**TASK DIRECTIONS:**
Reproduce exactly the line with "when (bool_decide (map_get" and the lines after it. Stop at the last line of the data and include nothing else.

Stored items

_ _ _ _ _ _ _

Definition new_swarm : swarm := mk_swarm None false [] [] [] false false [] [].

(** ** Documents *)

Definition registerDocument (documentPath : string) (document : nat) : eff swarm unit :=
  let! s := get in
  if map_has documentPath (_documentRegistry s) then raise (Throw "A document is already registered")
  else modify (fun s => s <| _documentRegistry := map_set documentPath document (_documentRegistry s) |>).

Definition unregisterDocument (documentPath : string) (document : nat) : eff swarm unit :=
  let! s := get in
  when (bool_decide (map_get documentPath (_documentRegistry s) = Some document))
    (modify (fun s => s <| _documentRegistry := map_delete documentPath (_documentRegistry s) |>)).

(** Run a method of a document object; a missing object cannot be called. *)
Definition on_document {A} (o : nat) (m : eff D A) : eff swarm A := fun s =>
  match map_get o (_objects s) with
  | Some d => let (r, d') := m d in (r, s <| _objects := map_set o d' (_objects s) |>)
  | None => (throw "TypeError", s)
  end.

(** ** Protocol handlers *)

(** What happens to the stream. *)
Inductive output := Sunk (data : list bytes) | Closed.

Definition answer (b : option bytes) : list output := [Sunk (match b with Some b => [b] | None => [] end)].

_ _ _ _ _ _ _

**WRITTEN RESPONSE:**
  when (bool_decide (map_get documentPath (_documentRegistry s) = Some document))
    (modify (fun s => s <| _documentRegistry := map_delete documentPath (_documentRegistry s) |>)).

(** Run a method of a document object; a missing object cannot be called. *)
Definition on_document {A} (o : nat) (m : eff D A) : eff swarm A := fun s =>
  match map_get o (_objects s) with
  | Some d => let (r, d') := m d in (r, s <| _objects := map_set o d' (_objects s) |>)
  | None => (throw "TypeError", s)
  end.

(** ** Protocol handlers *)

(** What happens to the stream. *)
Inductive output := Sunk (data : list bytes) | Closed.

Definition answer (b : option bytes) : list output := [Sunk (match b with Some b => [b] | None => [] end)].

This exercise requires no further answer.